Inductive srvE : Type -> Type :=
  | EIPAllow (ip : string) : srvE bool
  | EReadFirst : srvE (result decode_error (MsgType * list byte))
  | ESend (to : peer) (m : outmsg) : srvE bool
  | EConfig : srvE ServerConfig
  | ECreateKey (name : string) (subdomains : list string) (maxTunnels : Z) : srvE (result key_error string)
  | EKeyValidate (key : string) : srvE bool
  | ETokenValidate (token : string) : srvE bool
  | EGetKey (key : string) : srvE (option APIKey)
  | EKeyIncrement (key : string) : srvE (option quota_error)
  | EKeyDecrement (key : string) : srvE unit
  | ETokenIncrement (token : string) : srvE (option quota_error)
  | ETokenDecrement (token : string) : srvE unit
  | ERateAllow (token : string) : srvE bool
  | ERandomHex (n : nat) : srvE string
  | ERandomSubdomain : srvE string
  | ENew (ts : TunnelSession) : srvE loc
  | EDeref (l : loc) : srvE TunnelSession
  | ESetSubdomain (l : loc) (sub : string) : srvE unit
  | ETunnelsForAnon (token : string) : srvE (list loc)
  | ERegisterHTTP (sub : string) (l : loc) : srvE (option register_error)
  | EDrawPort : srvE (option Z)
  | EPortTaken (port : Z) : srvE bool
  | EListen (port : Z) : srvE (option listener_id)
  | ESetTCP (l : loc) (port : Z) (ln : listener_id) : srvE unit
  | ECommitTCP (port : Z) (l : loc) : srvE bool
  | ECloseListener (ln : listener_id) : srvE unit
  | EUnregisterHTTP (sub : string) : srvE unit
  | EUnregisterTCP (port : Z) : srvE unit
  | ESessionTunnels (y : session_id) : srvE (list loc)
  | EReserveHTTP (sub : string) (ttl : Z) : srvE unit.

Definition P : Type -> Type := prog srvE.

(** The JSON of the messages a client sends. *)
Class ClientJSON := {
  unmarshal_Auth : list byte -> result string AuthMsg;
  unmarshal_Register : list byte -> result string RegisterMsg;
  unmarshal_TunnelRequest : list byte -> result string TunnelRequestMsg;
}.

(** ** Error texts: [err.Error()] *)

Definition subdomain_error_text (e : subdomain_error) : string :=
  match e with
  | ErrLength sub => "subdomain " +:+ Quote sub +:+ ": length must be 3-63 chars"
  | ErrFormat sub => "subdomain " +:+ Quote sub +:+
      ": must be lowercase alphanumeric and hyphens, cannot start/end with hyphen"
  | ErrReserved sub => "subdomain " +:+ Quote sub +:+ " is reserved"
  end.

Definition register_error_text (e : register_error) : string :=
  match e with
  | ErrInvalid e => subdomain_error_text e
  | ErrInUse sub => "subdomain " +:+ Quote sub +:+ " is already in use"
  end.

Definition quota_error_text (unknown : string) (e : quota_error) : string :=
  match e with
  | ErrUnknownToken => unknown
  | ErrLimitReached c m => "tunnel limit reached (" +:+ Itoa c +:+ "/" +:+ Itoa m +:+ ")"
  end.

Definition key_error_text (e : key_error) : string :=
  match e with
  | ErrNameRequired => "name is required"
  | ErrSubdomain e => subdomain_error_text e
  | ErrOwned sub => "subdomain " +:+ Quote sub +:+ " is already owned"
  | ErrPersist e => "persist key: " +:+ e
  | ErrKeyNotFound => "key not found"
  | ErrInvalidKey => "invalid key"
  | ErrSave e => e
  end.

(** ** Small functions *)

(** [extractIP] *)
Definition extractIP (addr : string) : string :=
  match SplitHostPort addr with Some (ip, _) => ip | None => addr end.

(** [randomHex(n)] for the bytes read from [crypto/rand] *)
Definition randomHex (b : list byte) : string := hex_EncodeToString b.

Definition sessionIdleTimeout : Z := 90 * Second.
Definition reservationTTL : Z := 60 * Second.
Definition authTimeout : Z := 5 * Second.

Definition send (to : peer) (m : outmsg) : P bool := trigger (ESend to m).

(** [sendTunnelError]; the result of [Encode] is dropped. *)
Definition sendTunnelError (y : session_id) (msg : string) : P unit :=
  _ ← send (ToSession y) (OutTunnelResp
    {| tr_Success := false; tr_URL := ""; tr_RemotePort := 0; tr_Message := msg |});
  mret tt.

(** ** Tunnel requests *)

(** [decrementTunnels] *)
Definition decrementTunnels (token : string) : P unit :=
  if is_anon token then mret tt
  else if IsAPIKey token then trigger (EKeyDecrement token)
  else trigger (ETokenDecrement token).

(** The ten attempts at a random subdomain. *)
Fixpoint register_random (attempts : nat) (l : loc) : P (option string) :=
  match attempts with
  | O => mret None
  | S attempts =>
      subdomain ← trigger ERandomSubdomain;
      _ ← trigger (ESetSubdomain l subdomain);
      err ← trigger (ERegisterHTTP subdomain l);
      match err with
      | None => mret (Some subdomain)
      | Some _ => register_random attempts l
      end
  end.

***

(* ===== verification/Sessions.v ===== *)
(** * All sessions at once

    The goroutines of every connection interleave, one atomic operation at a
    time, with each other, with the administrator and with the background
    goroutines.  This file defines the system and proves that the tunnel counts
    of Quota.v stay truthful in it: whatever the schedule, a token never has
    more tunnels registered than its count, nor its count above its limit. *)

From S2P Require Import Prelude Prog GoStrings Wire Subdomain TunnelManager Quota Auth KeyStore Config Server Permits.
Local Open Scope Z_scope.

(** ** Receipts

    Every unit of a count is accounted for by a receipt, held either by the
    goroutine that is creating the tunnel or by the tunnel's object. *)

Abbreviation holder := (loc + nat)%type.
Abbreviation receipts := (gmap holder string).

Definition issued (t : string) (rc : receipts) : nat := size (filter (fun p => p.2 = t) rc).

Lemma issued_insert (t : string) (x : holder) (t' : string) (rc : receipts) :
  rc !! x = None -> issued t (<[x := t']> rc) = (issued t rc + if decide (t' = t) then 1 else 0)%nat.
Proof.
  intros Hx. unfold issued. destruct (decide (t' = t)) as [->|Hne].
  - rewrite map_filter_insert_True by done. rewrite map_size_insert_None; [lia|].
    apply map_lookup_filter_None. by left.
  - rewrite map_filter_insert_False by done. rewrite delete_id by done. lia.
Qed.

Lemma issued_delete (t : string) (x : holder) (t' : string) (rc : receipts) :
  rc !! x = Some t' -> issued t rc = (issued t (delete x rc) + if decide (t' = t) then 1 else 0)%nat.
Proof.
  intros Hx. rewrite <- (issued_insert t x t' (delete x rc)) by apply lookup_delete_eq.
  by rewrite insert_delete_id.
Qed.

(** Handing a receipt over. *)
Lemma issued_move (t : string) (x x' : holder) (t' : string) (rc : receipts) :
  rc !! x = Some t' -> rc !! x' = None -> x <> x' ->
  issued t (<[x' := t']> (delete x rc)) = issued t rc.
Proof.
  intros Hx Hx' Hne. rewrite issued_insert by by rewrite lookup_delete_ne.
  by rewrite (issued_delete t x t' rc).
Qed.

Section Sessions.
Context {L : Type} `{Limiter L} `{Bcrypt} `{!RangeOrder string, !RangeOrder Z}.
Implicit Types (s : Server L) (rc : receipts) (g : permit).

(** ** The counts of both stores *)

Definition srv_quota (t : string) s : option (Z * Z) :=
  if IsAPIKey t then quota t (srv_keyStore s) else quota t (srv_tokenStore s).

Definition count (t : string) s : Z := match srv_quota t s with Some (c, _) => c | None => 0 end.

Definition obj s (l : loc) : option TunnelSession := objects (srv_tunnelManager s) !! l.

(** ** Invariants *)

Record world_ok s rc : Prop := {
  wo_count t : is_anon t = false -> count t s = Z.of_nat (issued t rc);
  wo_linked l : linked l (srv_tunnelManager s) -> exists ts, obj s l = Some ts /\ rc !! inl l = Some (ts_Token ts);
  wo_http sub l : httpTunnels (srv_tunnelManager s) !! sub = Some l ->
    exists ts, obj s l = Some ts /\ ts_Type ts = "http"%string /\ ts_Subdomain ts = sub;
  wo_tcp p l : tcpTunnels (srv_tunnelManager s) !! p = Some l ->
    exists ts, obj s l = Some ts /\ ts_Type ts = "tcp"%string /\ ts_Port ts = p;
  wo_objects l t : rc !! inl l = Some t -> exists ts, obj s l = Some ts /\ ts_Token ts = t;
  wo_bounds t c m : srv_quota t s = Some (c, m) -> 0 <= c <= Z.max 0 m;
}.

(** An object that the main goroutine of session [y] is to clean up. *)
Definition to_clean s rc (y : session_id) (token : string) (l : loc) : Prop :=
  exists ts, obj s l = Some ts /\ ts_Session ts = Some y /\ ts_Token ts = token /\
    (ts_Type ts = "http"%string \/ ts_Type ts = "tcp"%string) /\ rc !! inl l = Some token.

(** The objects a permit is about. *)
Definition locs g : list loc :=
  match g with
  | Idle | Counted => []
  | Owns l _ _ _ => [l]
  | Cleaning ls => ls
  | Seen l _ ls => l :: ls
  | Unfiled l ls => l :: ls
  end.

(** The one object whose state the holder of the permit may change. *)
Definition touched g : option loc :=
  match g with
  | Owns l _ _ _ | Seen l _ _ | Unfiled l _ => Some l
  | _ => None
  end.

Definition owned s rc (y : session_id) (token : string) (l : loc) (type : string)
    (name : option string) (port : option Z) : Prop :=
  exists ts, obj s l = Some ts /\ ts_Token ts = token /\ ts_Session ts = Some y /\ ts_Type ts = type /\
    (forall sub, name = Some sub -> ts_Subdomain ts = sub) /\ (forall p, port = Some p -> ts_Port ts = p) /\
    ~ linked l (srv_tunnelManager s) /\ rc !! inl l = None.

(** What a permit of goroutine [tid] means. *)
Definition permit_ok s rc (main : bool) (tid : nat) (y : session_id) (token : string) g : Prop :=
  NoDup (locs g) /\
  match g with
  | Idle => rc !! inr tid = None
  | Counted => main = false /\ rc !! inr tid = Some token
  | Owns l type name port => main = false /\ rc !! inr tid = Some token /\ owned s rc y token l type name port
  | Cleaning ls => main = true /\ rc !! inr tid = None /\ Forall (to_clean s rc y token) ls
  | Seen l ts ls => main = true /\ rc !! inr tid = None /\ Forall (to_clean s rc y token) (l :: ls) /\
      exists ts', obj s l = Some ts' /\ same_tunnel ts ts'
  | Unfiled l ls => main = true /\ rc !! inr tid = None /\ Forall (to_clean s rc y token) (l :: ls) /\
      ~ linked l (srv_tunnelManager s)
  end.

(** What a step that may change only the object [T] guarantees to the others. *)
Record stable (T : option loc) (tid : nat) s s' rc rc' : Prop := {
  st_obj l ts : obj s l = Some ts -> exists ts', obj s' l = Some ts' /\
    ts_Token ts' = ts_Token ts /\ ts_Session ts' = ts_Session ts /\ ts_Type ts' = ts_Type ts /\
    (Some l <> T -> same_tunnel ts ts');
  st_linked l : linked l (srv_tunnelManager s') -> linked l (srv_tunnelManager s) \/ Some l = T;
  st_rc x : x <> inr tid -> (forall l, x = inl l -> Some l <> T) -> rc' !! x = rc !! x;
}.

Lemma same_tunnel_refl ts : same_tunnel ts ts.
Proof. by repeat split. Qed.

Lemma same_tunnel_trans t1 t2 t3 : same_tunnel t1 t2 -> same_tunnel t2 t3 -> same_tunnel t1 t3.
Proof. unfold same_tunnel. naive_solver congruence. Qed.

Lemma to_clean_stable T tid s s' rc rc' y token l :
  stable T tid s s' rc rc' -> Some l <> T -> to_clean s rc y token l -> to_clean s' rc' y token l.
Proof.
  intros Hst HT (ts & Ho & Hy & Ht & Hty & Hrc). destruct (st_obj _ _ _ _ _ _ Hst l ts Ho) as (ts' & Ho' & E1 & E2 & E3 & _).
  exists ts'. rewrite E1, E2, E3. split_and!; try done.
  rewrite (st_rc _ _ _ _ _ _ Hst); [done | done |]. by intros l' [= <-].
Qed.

***

TASK BRIEF -> Out of the data above, set down the lines from the one with "ErrPersist e =>" to the one with "Definition extractIP (addr", both included, exactly as written and with no additions.

EXERCISE ANSWER ->
  | ErrPersist e => "persist key: " +:+ e
  | ErrKeyNotFound => "key not found"
  | ErrInvalidKey => "invalid key"
  | ErrSave e => e
  end.

(** ** Small functions *)

(** [extractIP] *)
Definition extractIP (addr : string) : string :=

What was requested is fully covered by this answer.